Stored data
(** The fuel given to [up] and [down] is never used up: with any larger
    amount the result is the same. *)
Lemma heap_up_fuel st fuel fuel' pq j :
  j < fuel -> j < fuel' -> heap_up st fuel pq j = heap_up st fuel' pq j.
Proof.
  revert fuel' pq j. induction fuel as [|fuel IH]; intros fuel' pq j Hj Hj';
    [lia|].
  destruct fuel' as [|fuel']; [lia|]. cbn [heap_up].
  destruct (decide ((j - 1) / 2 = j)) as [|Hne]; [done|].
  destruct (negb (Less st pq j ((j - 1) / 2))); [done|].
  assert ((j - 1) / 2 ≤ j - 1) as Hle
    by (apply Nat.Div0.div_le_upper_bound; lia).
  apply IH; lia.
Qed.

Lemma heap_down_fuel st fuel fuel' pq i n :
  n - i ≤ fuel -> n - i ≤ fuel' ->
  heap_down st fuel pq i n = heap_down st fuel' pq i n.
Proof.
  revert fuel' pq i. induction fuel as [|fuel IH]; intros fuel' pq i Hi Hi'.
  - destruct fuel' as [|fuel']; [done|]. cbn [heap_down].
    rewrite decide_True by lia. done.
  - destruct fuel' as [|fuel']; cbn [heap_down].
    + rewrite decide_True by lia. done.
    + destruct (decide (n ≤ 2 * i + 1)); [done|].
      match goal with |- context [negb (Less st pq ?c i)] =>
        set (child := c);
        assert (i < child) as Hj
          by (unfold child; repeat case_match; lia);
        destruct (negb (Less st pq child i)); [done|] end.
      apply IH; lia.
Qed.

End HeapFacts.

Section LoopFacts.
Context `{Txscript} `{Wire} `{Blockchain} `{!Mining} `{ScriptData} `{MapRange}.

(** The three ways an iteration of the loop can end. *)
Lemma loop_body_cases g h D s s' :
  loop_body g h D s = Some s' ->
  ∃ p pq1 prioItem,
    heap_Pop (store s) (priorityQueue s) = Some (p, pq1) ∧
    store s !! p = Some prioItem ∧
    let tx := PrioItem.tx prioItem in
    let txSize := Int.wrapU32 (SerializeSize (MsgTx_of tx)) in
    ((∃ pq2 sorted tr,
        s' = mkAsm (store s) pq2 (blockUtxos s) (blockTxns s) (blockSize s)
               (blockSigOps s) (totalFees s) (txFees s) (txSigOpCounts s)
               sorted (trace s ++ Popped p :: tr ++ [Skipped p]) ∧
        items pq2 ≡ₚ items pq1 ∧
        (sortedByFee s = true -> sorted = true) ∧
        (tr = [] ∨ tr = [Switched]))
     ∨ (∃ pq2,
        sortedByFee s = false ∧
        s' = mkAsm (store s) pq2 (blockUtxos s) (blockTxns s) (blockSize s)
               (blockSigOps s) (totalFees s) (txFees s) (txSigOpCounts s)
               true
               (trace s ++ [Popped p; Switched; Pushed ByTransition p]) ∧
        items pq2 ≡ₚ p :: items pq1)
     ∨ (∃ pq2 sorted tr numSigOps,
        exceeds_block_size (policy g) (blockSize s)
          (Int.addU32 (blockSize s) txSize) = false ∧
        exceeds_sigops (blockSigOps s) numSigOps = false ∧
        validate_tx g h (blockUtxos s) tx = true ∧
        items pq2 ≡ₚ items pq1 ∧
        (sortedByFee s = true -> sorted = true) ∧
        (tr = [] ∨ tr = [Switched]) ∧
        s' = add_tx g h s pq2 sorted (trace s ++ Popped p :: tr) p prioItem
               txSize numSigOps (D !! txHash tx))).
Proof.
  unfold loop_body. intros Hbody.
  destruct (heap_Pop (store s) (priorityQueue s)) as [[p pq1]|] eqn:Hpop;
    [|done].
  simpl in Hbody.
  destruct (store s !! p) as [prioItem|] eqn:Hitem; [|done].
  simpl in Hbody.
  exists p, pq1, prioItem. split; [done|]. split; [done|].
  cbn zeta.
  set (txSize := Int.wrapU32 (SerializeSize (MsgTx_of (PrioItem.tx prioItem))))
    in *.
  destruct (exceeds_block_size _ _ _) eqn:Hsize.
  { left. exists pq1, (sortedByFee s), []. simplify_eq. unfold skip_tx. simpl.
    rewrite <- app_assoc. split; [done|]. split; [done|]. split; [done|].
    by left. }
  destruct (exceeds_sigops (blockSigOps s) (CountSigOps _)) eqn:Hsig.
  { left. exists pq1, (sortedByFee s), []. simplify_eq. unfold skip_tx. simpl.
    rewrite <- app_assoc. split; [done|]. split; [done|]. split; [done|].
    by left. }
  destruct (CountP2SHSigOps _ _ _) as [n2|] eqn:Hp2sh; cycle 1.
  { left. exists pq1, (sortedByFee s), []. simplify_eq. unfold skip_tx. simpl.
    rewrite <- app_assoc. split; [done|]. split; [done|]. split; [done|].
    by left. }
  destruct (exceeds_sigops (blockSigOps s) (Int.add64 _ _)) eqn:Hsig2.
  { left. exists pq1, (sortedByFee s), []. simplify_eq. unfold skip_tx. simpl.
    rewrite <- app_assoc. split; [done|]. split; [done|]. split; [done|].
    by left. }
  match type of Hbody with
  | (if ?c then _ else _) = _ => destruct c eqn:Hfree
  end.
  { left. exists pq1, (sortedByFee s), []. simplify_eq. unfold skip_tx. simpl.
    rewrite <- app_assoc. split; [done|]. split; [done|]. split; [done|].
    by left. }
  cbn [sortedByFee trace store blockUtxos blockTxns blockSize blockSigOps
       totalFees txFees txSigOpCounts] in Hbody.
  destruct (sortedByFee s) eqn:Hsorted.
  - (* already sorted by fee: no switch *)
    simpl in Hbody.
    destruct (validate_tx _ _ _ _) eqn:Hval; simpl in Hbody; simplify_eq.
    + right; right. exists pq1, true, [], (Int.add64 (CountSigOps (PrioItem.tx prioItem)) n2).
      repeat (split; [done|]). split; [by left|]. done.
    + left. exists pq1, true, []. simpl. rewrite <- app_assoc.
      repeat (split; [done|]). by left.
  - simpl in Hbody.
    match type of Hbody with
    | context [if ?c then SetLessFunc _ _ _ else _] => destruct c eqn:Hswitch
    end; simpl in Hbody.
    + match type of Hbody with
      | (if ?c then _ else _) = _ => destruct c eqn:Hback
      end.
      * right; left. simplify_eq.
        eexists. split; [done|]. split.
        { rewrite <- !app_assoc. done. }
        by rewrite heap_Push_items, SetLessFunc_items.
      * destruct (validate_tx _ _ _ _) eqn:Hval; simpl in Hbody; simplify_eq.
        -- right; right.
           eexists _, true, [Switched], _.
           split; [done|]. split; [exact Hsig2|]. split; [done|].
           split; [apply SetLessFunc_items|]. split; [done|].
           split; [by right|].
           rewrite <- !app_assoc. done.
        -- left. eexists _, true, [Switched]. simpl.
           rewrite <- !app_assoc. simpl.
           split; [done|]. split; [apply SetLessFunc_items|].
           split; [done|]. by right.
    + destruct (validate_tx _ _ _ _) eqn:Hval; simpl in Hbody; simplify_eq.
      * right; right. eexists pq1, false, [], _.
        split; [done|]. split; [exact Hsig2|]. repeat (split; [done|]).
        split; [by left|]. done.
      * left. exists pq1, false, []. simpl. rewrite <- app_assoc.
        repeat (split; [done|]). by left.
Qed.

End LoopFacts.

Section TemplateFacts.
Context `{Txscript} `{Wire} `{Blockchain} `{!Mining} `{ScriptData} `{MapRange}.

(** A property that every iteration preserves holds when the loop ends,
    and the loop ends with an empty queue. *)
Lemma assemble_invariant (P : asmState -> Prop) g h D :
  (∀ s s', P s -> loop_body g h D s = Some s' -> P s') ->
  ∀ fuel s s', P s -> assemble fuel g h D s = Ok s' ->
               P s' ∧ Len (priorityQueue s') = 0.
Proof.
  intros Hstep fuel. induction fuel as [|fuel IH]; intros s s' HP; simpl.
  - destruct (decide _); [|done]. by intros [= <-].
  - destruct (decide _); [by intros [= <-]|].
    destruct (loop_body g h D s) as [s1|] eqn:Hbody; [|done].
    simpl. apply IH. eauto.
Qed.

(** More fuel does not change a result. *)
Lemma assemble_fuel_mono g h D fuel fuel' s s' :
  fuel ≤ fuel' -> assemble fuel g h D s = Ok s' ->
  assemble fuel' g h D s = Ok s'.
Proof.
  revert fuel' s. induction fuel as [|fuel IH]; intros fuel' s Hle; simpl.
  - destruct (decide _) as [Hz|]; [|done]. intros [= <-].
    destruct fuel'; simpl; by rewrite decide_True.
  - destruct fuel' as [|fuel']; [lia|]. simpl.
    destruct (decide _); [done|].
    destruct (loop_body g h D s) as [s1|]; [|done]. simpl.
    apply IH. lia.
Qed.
...
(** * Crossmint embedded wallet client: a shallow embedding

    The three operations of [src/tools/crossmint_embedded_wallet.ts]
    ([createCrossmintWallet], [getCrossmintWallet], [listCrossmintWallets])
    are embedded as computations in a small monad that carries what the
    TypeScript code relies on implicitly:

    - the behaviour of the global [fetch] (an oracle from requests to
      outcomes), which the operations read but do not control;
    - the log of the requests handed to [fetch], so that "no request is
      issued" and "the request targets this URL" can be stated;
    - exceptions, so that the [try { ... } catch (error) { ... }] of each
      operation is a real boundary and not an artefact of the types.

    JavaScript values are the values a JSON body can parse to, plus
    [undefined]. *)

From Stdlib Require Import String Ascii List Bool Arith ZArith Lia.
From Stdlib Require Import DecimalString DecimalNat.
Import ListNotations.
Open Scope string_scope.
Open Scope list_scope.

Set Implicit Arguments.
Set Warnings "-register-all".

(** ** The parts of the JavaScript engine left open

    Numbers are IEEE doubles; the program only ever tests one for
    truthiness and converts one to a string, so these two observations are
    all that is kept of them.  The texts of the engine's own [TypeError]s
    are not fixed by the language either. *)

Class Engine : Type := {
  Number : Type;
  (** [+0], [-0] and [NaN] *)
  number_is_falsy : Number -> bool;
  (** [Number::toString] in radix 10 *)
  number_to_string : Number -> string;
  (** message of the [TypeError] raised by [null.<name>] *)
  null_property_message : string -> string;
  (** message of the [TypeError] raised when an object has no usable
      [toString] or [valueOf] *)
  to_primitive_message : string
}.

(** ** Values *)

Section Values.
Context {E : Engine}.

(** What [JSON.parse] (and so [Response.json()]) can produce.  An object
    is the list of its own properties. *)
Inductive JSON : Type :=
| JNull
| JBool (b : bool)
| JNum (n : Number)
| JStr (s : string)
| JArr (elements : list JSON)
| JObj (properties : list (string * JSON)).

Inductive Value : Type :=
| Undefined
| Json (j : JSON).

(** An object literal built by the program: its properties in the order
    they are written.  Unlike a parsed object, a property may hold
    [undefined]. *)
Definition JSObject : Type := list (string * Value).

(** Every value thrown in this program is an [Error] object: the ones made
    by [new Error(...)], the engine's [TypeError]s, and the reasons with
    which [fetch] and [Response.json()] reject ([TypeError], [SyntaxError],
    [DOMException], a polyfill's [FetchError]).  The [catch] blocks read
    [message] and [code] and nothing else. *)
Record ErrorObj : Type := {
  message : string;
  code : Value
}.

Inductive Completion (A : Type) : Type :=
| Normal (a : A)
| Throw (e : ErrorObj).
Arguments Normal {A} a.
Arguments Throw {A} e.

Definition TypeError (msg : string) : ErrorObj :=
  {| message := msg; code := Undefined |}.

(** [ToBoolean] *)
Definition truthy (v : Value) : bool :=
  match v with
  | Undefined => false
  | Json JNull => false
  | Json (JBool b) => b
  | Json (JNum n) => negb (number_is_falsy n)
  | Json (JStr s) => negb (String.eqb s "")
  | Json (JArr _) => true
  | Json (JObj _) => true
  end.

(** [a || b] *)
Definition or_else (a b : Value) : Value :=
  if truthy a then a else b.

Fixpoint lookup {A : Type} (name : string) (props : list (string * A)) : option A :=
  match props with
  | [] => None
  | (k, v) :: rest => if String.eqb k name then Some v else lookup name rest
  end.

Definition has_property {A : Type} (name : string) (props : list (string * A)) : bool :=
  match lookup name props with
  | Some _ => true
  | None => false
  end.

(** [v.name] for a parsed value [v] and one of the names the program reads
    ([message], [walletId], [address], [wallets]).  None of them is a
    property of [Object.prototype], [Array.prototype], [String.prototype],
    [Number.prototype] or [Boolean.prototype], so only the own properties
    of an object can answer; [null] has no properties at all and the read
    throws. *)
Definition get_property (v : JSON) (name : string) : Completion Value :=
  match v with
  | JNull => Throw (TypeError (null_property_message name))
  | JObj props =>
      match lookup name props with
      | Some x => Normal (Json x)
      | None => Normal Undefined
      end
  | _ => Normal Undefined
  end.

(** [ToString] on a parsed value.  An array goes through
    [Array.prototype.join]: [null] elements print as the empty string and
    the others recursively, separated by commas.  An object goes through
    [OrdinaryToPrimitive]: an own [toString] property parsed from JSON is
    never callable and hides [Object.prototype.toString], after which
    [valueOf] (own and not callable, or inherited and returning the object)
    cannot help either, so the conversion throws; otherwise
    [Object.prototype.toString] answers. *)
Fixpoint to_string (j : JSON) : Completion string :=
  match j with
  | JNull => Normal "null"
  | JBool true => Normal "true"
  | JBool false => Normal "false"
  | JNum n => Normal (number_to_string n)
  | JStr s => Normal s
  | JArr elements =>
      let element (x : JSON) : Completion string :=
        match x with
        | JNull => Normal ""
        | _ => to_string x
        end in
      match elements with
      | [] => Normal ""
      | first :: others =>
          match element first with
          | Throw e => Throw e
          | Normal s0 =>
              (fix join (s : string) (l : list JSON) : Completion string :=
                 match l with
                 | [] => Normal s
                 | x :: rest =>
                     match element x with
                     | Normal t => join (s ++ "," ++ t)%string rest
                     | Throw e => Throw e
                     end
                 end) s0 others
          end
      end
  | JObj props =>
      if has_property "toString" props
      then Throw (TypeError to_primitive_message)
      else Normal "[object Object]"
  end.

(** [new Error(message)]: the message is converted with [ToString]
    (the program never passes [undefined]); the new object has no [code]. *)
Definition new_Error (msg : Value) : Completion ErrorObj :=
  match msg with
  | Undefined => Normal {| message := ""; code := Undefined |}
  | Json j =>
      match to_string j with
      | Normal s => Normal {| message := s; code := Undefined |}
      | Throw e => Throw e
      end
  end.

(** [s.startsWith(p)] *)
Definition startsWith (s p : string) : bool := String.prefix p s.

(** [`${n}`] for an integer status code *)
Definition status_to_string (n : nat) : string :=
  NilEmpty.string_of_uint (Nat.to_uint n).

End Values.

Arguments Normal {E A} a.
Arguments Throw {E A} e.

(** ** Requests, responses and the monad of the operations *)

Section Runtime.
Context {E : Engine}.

:: Instructions for the task ::
Your task is to return each line of the data above that contains the string "code".

:: Solution ::
    TypeScript code relies on implicitly:
    [message] and [code] and nothing else. *)
  code : Value
  {| message := msg; code := Undefined |}.
    (the program never passes [undefined]); the new object has no [code]. *)
  | Undefined => Normal {| message := ""; code := Undefined |}
      | Normal s => Normal {| message := s; code := Undefined |}
(** [`${n}`] for an integer status code *)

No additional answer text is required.